Uma vez me fecharam num cubículo durante um tempo interminável e aí, amedrontado, fugi. De vez em quando, alguém fica indignado porque uso óculos e dá reflexo, ou porque sou careca e também dá reflexo, quase me obrigando a pedir desculpas por existir.

O interessante é que, se o camarada é amigo do dono do armazém ou da quitanda, não lhe ocorre pedir para fazer a feira da semana de graça. Afinal, trata-se de um negócio, sobrevive-se daquilo. O escritor e o jornalista também sobrevivem de seu trabalho, mas parece que ninguém acredita nisso. Volta e meia sou levado a crer, pelo jeito imperioso com que frequentemente me intimam a trabalhar de graça, que acham que recebo um estipêndio do governo para exercer essas funções.
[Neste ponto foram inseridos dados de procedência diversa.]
(** C2 as stated fails for a message that carries, beside what the
    exemption names, an attribute that sets no bit of the presence word.
    An eBGP peer sends MP_UNREACH_NLRI and an optional, non-transitive
    attribute of the unassigned type 99, and none of the mandatory
    attributes: the loop ends with the presence word at the bit of
    MP_UNREACH_NLRI alone, [bgp_attr_check] returns Proceed, and the whole
    parse returns Proceed with no NOTIFY.  Likewise a restart-capable peer
    that sends the unknown attribute alone: the presence word is empty and
    the message passes for an End-of-RIB marker. *)
Lemma bgp_attr_check_exempts_unrecorded_attributes :
  let ebgp := peer_of_sort BGP_PEER_EBGP 0 in
  let restarting := peer_of_sort BGP_PEER_EBGP PEER_CAP_RESTART_RCV in
  match after_loop BGP_PEER_EBGP 0 update_unreach_unknown with
  | Some ps =>
      missing_attrs ebgp (ps_attr ps)
      = [BGP_ATTR_ORIGIN; BGP_ATTR_AS_PATH; BGP_ATTR_NEXT_HOP]
      /\ only_mp_unreach (ps_attr ps) = true
      /\ bgp_attr_check ebgp ps = (BGP_ATTR_PARSE_PROCEED, ps)
  | None => False
  end
  /\ run_ret (parse_example BGP_PEER_EBGP 0 update_unreach_unknown)
     = Some BGP_ATTR_PARSE_PROCEED
  /\ run_notify (parse_example BGP_PEER_EBGP 0 update_unreach_unknown)
     = Some []
  /\ match after_loop BGP_PEER_EBGP PEER_CAP_RESTART_RCV update_only_unknown with
     | Some ps =>
         missing_attrs restarting (ps_attr ps)
         = [BGP_ATTR_ORIGIN; BGP_ATTR_AS_PATH; BGP_ATTR_NEXT_HOP]
         /\ is_end_of_rib restarting (ps_attr ps) = true
         /\ bgp_attr_check restarting ps = (BGP_ATTR_PARSE_PROCEED, ps)
     | None => False
     end
  /\ run_ret (parse_example BGP_PEER_EBGP PEER_CAP_RESTART_RCV
                update_only_unknown)
     = Some BGP_ATTR_PARSE_PROCEED
  /\ run_notify (parse_example BGP_PEER_EBGP PEER_CAP_RESTART_RCV
                   update_only_unknown)
     = Some [].
Proof. vm_compute. repeat split; reflexivity. Qed.

(** ** Decoders *)

(** C9: a Local-Preference attribute of length 4.  From an eBGP peer the
    decoder returns Proceed having moved the read cursor over the four
    value octets and changed nothing else: the attribute set, with its
    [local_pref] field and its presence bits, is as before.  From any
    other peer the four octets are stored in [local_pref] and the
    Local-Pref presence bit is set. *)
Theorem bgp_attr_local_pref_length4 (args : bgp_attr_parser_args) (ps : pstate) :
  a_length args = 4 ->
  (sort (a_peer args) = BGP_PEER_EBGP ->
   bgp_attr_local_pref args ps
   = (BGP_ATTR_PARSE_PROCEED,
      with_ibuf ps (with_getp (ps_ibuf ps) (getp (ps_ibuf ps) + 4))))
  /\ (sort (a_peer args) <> BGP_PEER_EBGP ->
      bgp_attr_local_pref args ps
      = (BGP_ATTR_PARSE_PROCEED,
         mkPstate
           (attr_set_flag
              (attr_set_local_pref (ps_attr ps) (fst (stream_getl (ps_ibuf ps))))
              (SET_FLAG (flag (ps_attr ps)) (ATTR_FLAG_BIT BGP_ATTR_LOCAL_PREF)))
           (with_getp (ps_ibuf ps) (getp (ps_ibuf ps) + 4))
           (ps_notify ps) (ps_world ps))
      /\ Z.testbit (SET_FLAG (flag (ps_attr ps)) (ATTR_FLAG_BIT BGP_ATTR_LOCAL_PREF))
                   (BGP_ATTR_LOCAL_PREF - 1) = true).
Proof.
  intros Hlen. unfold bgp_attr_local_pref. rewrite Hlen. simpl negb. cbv iota.
  split; intros Hs.
  - rewrite bool_decide_eq_true_2 by done. done.
  - rewrite bool_decide_eq_false_2 by done. split; [done|].
    unfold SET_FLAG, ATTR_FLAG_BIT. rewrite Z.lor_spec.
    replace (Z.testbit (Z.shiftl 1 ((BGP_ATTR_LOCAL_PREF - 1) mod 32))
               (BGP_ATTR_LOCAL_PREF - 1)) with true by reflexivity.
    apply orb_true_r.
Qed.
Quando, certa feita, aceitei pagamento para escrever e assinar um anúncio, caíram de pau em cima de mim e dos outros que toparam o mesmo serviço, como se tivéssemos vendido nossas santas e puras almas ao diabo. Sei que talvez fizesse muito melhor figura de escritor se vivesse bebum, esmolambado e tomando uns trocados emprestados aqui e ali. Mas, infelizmente, me falta vocação, devo ser um falso escritor, nem milionário nem miserável.